In a recent article, the FT cited comments by an economist, Bill Diviney, at the financial firm ABN Amro, which spelled out the class logic of the policies being pursued by finance capital.

“Given tight labour markets, it is clear that central banks want to see convincing signs that the economy is turning down and subsequently that unemployment will turn up,” he said.

In the recent period, as it has become glaringly obvious, both from statistics and the experiences of life for billions of people the world over, that wages are not the cause of inflation, and there is no wage-price spiral, attempts are being made to put forward the claim that the central bank agenda is a mistake, the result of a misdiagnosis.

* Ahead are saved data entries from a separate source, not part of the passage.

(* ===== verification/LayoutTheorems.v ===== *)
(** The properties of the image, and the program from its entry on. *)
From Stdlib Require Import ZArith Lia.
From stdpp Require Import base gmap list strings.
From S2P Require Import Prelude Mem HeapSpec Miniheap HeapProof HeapClient CStringProof Printf PrintfProof Io IoProof.
From S2P Require Import Spinlock GicRegs Gic GicIntr GicProof GicIntrProof GicOpsProof GicInitProof.
From S2P Require Import HostProof CList Console ConsoleProof ConsoleTheorems Timer TimerProof TimerTheorems Exception IrqProof.
From S2P Require Import Boot BootProof BootTheorems Vectors Vcpu Layout LayoutProof.

Open Scope Z_scope.

(** The sizes and offsets the models of the components use are those the declarations have. *)
Lemma declared_sizes :
  struct_size zhyper_timer_fields = sizeof_zhyper_timer /\
  member_offset timer_front (nested list_head_fields) = off_list /\
  struct_size percpu_timer_manager_fields = sizeof_timer_manager /\
  member_offset manager_front (nested list_head_fields) = off_timer_list /\
  struct_size gpregs_fields = FRAME /\
  struct_size usedheader_fields = sizeof_usedheader /\
  member_offset [u32_field] u32_field = fb_size 0 /\
  member_offset [u32_field; u32_field] u64_field = fb_next 0 /\
  member_offset vcpu_front (nested list_head_fields) = off_irq_list /\
  member_offset (vcpu_front ++ [nested list_head_fields]) (nested list_head_fields) = off_preempt_list /\
  member_offset (vcpu_front ++ vcpu_lists ++ vcpu_registers) (nested list_head_fields) = off_node /\
  member_offset [u32_field] (nested list_head_fields) = off_ready_vcpus /\
  member_offset [u32_field; nested list_head_fields] (nested list_head_fields) = off_suspend_vcpus.
Proof. by vm_compute. Qed.

(** * A concrete image *)

(** One input section of each kind, with the sizes of a small build: one console, one timer
    manager. *)
Definition demo_input (size p2align : Z) : input := {| i_size := size; i_p2align := p2align |}.
Definition demo_inputs : inputs := {|
  text_boot := []; xtable := []; text_in := [demo_input 0x1234 2; demo_input 0x1800 11];
  rodata := [demo_input 0x345 3]; data_console := [console_section 1];
  data_in := [demo_input 0x40 3]; bss := [demo_input 0x10 3; demo_input 0x24 3] |}.

Lemma demo_inputs_ok : inputs_ok demo_inputs.
Proof. split; repeat constructor; cbn; try lia; by vm_compute. Qed.

Example demo_heap_start : symbol (image demo_inputs) "__heap_start" = 0x4021d000.
Proof. vm_compute. reflexivity. Qed.

(** The machine of BootTheorems with the objects where the linker puts them. *)
#[local] Instance image_boot_layout : BootLayout :=
  {| hyper_vector := 0x40202800; pl011_literal := 16; __heap_start := 0x4021d000; test_timer_cb_code := 0x40202000 |}.
#[local] Instance image_timer_layout : TimerLayout := {| s_timer_manager := 0x40204068; timer_irq_handler_code := 0x40202100 |}.

Definition image_timers : timers clock app :=
  {| tgic := {| gio := {| dev := Clock; trace := [] |}; gicd := gicd_context_zero; gicrs := {[0 := gicr_context_zero]};
                irqs := {[PpiCtx 0 10 := irq_context_zero]}; gicd_init_once := ONCE_INITIALIZER |};
     theap := HeapState (Miniheap 0 0 0 0 0) (zeros 0x4021d000 (Z.to_nat ZHYPER_HEAP_SIZE));
     tlinks := {[0x40204078 := {| prev := 0; next := 0 |}]}; objs := ∅;
     managers := {[0x40204068 := {| nr_timers := 0; last_tick := 0 |}]}; g_counter := 0; user := App 0 [] |}.

Definition image_start : boot clock := Boot image_timers name_mem (program_consoles 0 0x40204018) 0 ONCE_INITIALIZER.

Lemma image_loaded : loaded demo_inputs image_start 0 0x40204018 gicr_context_zero irq_context_zero.
Proof.
  split.
  4: { pose proof (zeros_mapped 0x4021d000 (Z.to_nat ZHYPER_HEAP_SIZE)) as Hz.
       rewrite Z2Nat.id in Hz by (unfold ZHYPER_HEAP_SIZE; lia). exact Hz. }
  all: try reflexivity.
  - exact demo_inputs_ok.
  - by vm_compute.
  - by vm_compute.
  - by vm_compute.
  - change (cstr name_mem 0 (str "pl011")). by vm_compute.
  - change (cstr name_mem 16 (str "pl011")). by vm_compute.
  - eexists. reflexivity.
  - eexists. reflexivity.
  - split; [cbn; lia|done].
  - intros d. by left.
  - intros d. by left.
  - intros d. by left.
Qed.

(** * Properties *)

(** C12: the memory map. Whatever the sizes and alignments of the compiler's sections, the
    sections of the image lie one after the other without overlapping, above 0x40200000. The
    contexts of the interrupt controller fit the 64 KiB reserved for them, with room for every
    SPI and eight CPUs, and are aligned; the stack is the 32 KiB below the heap and its top is
    aligned as the procedure call standard asks; the heap is the 1 MiB that miniheap_init is
    given, page-aligned and the last of the image; .bss is below all of these; and the console
    registry is an array without padding, so that its loops visit exactly the registered
    consoles. *)
Theorem image_layout i l :
  inputs_ok i -> data_console i = console_section <$> l ->
  (forall j k n a b m c d, sections (image i) !! j = Some (n, (a, b)) -> sections (image i) !! k = Some (m, (c, d)) ->
     (j < k)%nat -> d <= a) /\
  struct_size gicd_context_fields <= symbol (image i) "__gic_context_end" - symbol (image i) "__gic_context_start" /\
  symbol (image i) "__gic_context_start" mod struct_align gicd_context_fields = 0 /\
  symbol (image i) "__stack_start" = symbol (image i) "__gic_context_end" /\
  symbol (image i) "__stack_end" = symbol (image i) "__stack_start" + 0x8000 /\
  symbol (image i) "__heap_start" = symbol (image i) "__stack_end" /\
  symbol (image i) "__stack_end" mod 0x1000 = 0 /\
  symbol (image i) "HIMAGE_END" = symbol (image i) "__heap_start" + ZHYPER_HEAP_SIZE /\
  ZHIMGE_VADDR <= symbol (image i) "__start___console" /\
  symbol (image i) "__stop___console" =
    symbol (image i) "__start___console" + struct_size console_fields * Z.of_nat (sum_list l) /\
  symbol (image i) "__stop___console" <= symbol (image i) "__bss_start" /\
  symbol (image i) "__bss_end" <= symbol (image i) "__gic_context_start".
Proof.
  intros Hi Hl. destruct (image_laid_out i Hi) as [_ Ho]. destruct (image_reserved i) as [-> -> -> -> -> -> _ _].
  destruct (bss_range i Hi) as (Hc & [_ Hb] & Hbs & Hbe). destruct (console_array i l Hi Hl) as [Hcons _].
  assert (Hp : reserved_page i mod 0x1000 = 0) by (apply align_up_mod; lia).
  change (struct_size gicd_context_fields) with 40296. change (struct_align gicd_context_fields) with 8.
  split_and!; try done; try lia.
  - intros j k n a b m c d Hj Hk Hjk. by eapply laid_out_disjoint.
  - apply Z.mod_divide in Hp as [q ->]; [|lia]. apply Z.mod_divide; [lia|]. exists (q * 512). lia.
  - by rewrite Z.add_mod, Hp by lia.
Qed.

Lemma image_layout_witness :
  symbol (image demo_inputs) "__heap_start" = symbol (image demo_inputs) "__stack_end" /\
  symbol (image demo_inputs) "__stop___console" = symbol (image demo_inputs) "__start___console" + 24 * 1.
Proof.
  destruct (image_layout demo_inputs [1%nat] demo_inputs_ok eq_refl) as (_ & _ & _ & _ & _ & H6 & _ & _ & _ & H10 & _).
  split; [exact H6|exact H10].
Defined.

(** C10: the program from its entry, as linked. [_start] sets the stack pointer to the top of
    the 32 KiB stack, page-aligned and below the heap, and calls platform_init, which on
    hardware that answers reaches its idle loop with exactly the register writes of the boot.
    Of the addresses it asks only that the objects lie where the linker script puts them: the
    heap is the script's, mapped, the timer managers lie in .bss, and the image ends below
    2^64. *)
Theorem image_boots {D} `{Hardware D} `{Config} `{TimerLayout} `{BootLayout} fuel i after_bl c (b : boot D) name ops g0 c0 :
  loaded i b name ops g0 c0 -> length (gp c) = 31%nat -> (5 <= fuel)%nat ->
  c_sp (entered i after_bl c) = symbol (image i) "__stack_end" /\
  c_sp (entered i after_bl c) mod 0x1000 = 0 /\ c_sp (entered i after_bl c) <= __heap_start /\
  exists hcr typer ty waker ctlr cntfrq le b' l,
    halts (_start i after_bl fuel) (c, b) Hang (entered i after_bl c, b') l /\
    effects l = boot_writes hcr typer waker ctlr cntfrq le /\
    enable_writes (tgic (board b)) (gicr_attributes 0 ty g0) (PpiCtx 0 (PPI_TIMER_INTID_EL2 - 16))
      (timer_context s_timer_manager (ppi_context_of PPI_TIMER_INTID_EL2 c0)) le /\
    booted c0 (board b') (user (board b)) /\
    registry b' = set_enabled true <$> program_consoles name ops /\ uart_base b' = PL011_BASE_ADDR /\
    flag (heap_once b') = 1.
Proof.
  intros Hld Hc Hf. pose proof (image_reserved i) as [_ _ _ Es Eh _ _ _].
  assert (Hp : reserved_page i mod 0x1000 = 0) by (apply align_up_mod; lia).
  cbn [entered c_sp set_gp set_sp]. rewrite (ld_heap _ _ _ _ _ _ Hld), Eh, Es.
  split; [done|]. split; [by rewrite Z.add_mod, Hp by lia|]. split; [done|].
  destruct (boot_run fuel b name ops g0 c0 (loaded_powered_on _ _ _ _ _ _ Hld) Hf)
    as (hcr & typer & ty & waker & ctlr & cntfrq & le & b' & l & R & E & Hle & B & _ & Hr & Hu & Hfl).
  exists hcr, typer, ty, waker, ctlr, cntfrq, le, b', l. split; [by apply start_enters|done].
Qed.

Definition reset_core : core := Core (replicate 31 0) 0 0x40202000 0 0 0 ∅.

Lemma image_boots_witness :
  c_sp (entered demo_inputs 0x40202010 reset_core) = symbol (image demo_inputs) "__stack_end" /\
  exists b' l, halts (_start demo_inputs 0x40202010 5) (reset_core, image_start) Hang
                 (entered demo_inputs 0x40202010 reset_core, b') l.
Proof.
  destruct (image_boots 5 demo_inputs 0x40202010 reset_core image_start 0 0x40204018 gicr_context_zero irq_context_zero
    image_loaded eq_refl ltac:(lia)) as (H1 & _ & _ & hcr & typer & ty & waker & ctlr & cntfrq & le & b' & l & R & _).
  split; [exact H1|exists b', l; exact R].
Defined.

Economist Dr Jim Stanford of the Australia Institute has calculated on the basis of Australian Bureau of Statistics data that 69 percent of Australian inflation is due to profit gouging by corporations.  Calculations in other major economies would no doubt show the same results.

His conclusion is that the focus of the Reserve Bank of Australia on wage restraint, and by implication that of every other central bank is “misplaced.”

What flows from such an analysis is that if the facts of economic life are brought to light, then this policy can be corrected.

This is false. The central banks have not made a mistake. They are pursuing a consciously directed class-war agenda against the working class on behalf of the corporate and financial elites.

The handing out of trillions of dollars to the financial markets since the 2008 crisis by the central banks, a process accelerated with the onset of the pandemic in 2020, together with the refusal by the ruling elites to eliminate COVID-19, lit the fires of inflation.

They have been further stoked by massive government war spending in all major countries and profit gouging by the giant food and energy corporations and now the central banks are seeking to make the working class pay for the deepening global crisis through unending cuts in real wages.